Feb. 16: A packet of information was sent to DCED about the desk audit per Geiger's request of Feb. 15.
Feb. 23: A follow-up e-mail was sent to Geiger by Mack, where Geiger is informed that Northumberland County is interested in closing out the program as quickly as possible.
April 18: A letter was sent to DCED executed by Shoch stating that the county wished to "close out the program and have DCED recapture the unspent funds."
(In Clausi's Feb. 2 voicemail, see transcript below, he notes the county was trying a year and a half earlier to get more information from DCED. Mack's timeline of June 6, 2011, seems to offer the same contention.)
It seems a problem with the DCED grant was common knowledge in county circles, considering the number of employees involved, and even a state senator was informed. What value would Clausi have in intentionally hiding the same information from Shoch and Bridy? And yet, we'd rather see Clausi make it a point to communicate such an important matter with his colleagues.
On a related note, considering the effort Bridy and Clausi went to in removing Montie Peters from the county planning commission over a DCED grant problem in his Point Township, Peters had every reason to make his "what goes around comes around" accusation on Tuesday.
Shoch provided copies of what he calls a "belligerent" message Clausi left on Feb. 2 with Hutzel. Following is the text of that message, and it can be heard at newsitem.com.
"Beverly, this is Vinny, Northumberland County commissioner. I'm here with Pat Mack and the chief clerk and we would like to speak to you. If you could call back to Northumberland County, 570-988-4564, and we've got to discuss about this program. You guys want so much information. We had people in the street where they didn't have no homes or nothing and so we had to help them out, and we were told we could help them out, and now you guys want all this detail. How about you call me back and I give you the $100,000 we have in the account and you can do whatever you want. I'm going to (one word inaudible) my end because, you guys, when we call you guys a year and a half ago, nobody can answer (our) questions. Now everybody wants their money back. We're not going to give you a penny! All right? So you call us back. Thank you."
Shoch said the message was "so belligerent" Clausi was no longer allowed by Hutzel's superiors to contact her directly, a point verified in an e-mail correspondence between Shoch and Hutzel provided by Shoch.
It's accurate to say the message is lacking in professionalism with the "penny" statement, and the fact that Clausi's voice raises beginning with "I'm going to" through "penny!" Otherwise, however, his voice is calm, he never screams and does not use profanity. After the penny sentence, he sounds courteous as he closes out the message.

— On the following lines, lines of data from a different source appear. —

Definition injectHeraldFooter (h : text) (vars : Vars) (footerKey : option FooterKey) : text :=
  match footerKey with
  | None => h
  | Some key =>
      if includes (html "class=`footer-brand`") h then h
      else if includes HRL_SENTINEL h then h
      else with_footer (contained_footer (footer_html key vars)) (with_styles h)
  end.

(** ** Loading *)

Record CustomTemplateRecord := {
  ct_htmlSource : text;
  ct_textSource : option text;
  ct_previewText : option text;
}.

Definition custom_record (t : option NotificationTemplate) : option CustomTemplateRecord :=
  t ← t;
  h ← nt_htmlSource t;
  if bool_decide (h = []) then None
  else Some {| ct_htmlSource := h; ct_textSource := nt_textSource t;
               ct_previewText := nt_previewText t |}.

Definition is_custom (templateId protocolId : string) : where_ MNotificationTemplate := λ k t,
  bool_decide (k = templateId) && bool_decide (nt_protocolId t = protocolId) && nt_isActive t.

Definition is_default_for (protocolId category : string) : where_ MNotificationTemplate := λ _ t,
  bool_decide (nt_protocolId t = protocolId) && bool_decide (nt_category t = category) &&
  nt_isDefault t && nt_isActive t.

Definition getMinimalFallbackTemplate : text := html "
      <html><body style=`font-family:Arial,sans-serif;background:#040C18;color:#F0F6FF;padding:32px;`>
        <h2 style=`color:#00C896;`>{{protocolName}}</h2>
        <h3>{{subject}}</h3>
        <p>{{body}}</p>
      </body></html>".

(** [/<Unsubscribe\s*\/?>/gi] and the anchor it stands for *)
Definition UNSUBSCRIBE_TAG : rx :=
  rseq [rlit_i "<Unsubscribe"; RStar true (RChar space_unit); ropt (rlit "/"); rlit ">"].
Definition unsubscribe_link : text :=
  html "<a href=`{{unsubscribeUrl}}` style=`color:#64748B;text-decoration:none;`>Unsubscribe</a>".
Definition expand_unsubscribe (source : text) : text :=
  replace UNSUBSCRIBE_TAG (λ _ _, unsubscribe_link) source.

Definition TEMPLATE_ALLOWED_TAGS : list string :=
  ["html"; "head"; "body"; "title"; "style"; "meta"; "link"; "div"; "span"; "section";
  "article"; "header"; "footer"; "main"; "nav"; "aside"; "figure"; "figcaption"; "center";
  "table"; "thead"; "tbody"; "tfoot"; "tr"; "th"; "td"; "colgroup"; "col"; "caption"; "p";
  "br"; "hr"; "pre"; "code"; "blockquote"; "h1"; "h2"; "h3"; "h4"; "h5"; "h6"; "strong";
  "b"; "em"; "i"; "u"; "s"; "del"; "ins"; "mark"; "small"; "big"; "sub"; "sup"; "abbr";
  "cite"; "q"; "dfn"; "ul"; "ol"; "li"; "dl"; "dt"; "dd"; "a"; "img"; "font"].

Definition TEMPLATE_ALLOWED_ATTRS : list string :=
  ["style"; "class"; "id"; "dir"; "lang"; "title"; "width"; "height"; "align"; "valign";
  "bgcolor"; "border"; "cellpadding"; "cellspacing"; "colspan"; "rowspan"; "scope";
  "summary"; "span"; "color"; "face"; "size"; "href"; "src"; "alt"; "target"; "rel";
  "charset"; "http-equiv"; "content"; "name"; "media"; "role"; "aria-label"; "aria-hidden";
  "aria-describedby"].

Definition purify_options : PurifyOptions := {|
  po_ALLOWED_TAGS := TEMPLATE_ALLOWED_TAGS;
  po_ALLOWED_ATTR := TEMPLATE_ALLOWED_ATTRS;
  po_ALLOW_DATA_ATTR := true;
  po_FORBID_TAGS := ["script"; "noscript"; "object"; "embed"; "applet"; "form"; "input"; "button"; "select";
    "textarea"; "iframe"];
  po_FORBID_ATTR := ["onerror"; "onload"; "onclick"; "onmouseover"; "onfocus"; "onblur"; "onchange";
    "onsubmit"; "onkeydown"; "onkeyup"; "onkeypress"] |}.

After all this, we're left to draw the same conclusion as seems to be the case every time with Clausi: He's acting on what he believes is the best interests of the county, but finds himself in hot water because of his approach, and his inability to accept criticism from those who don't agree with him. It's a shame considering he has absolutely been a wise financial steward for the county.
Shoch had a right to challenge Clausi on this temper in office and the DCED issue, but Clausi has defended himself well in terms of the timeline of events.
Going forward, Clausi needs to stick to the promise that he'll contain his emotions, while Shoch should drop the ridiculous notion that Clausi is personally liable for the county's financial standing in regards to policy and decisions making that is part of the course of the commissioner's position. And his continued retaliation for past actions by Clausi is getting us nowhere.
Now that both have had their say over the past eight days, let it end. Clausi and Shoch, as well as Bridy, must heed the cries from the majority of county residents in asking that a spirit of cooperation, communication and honesty begin - immediately.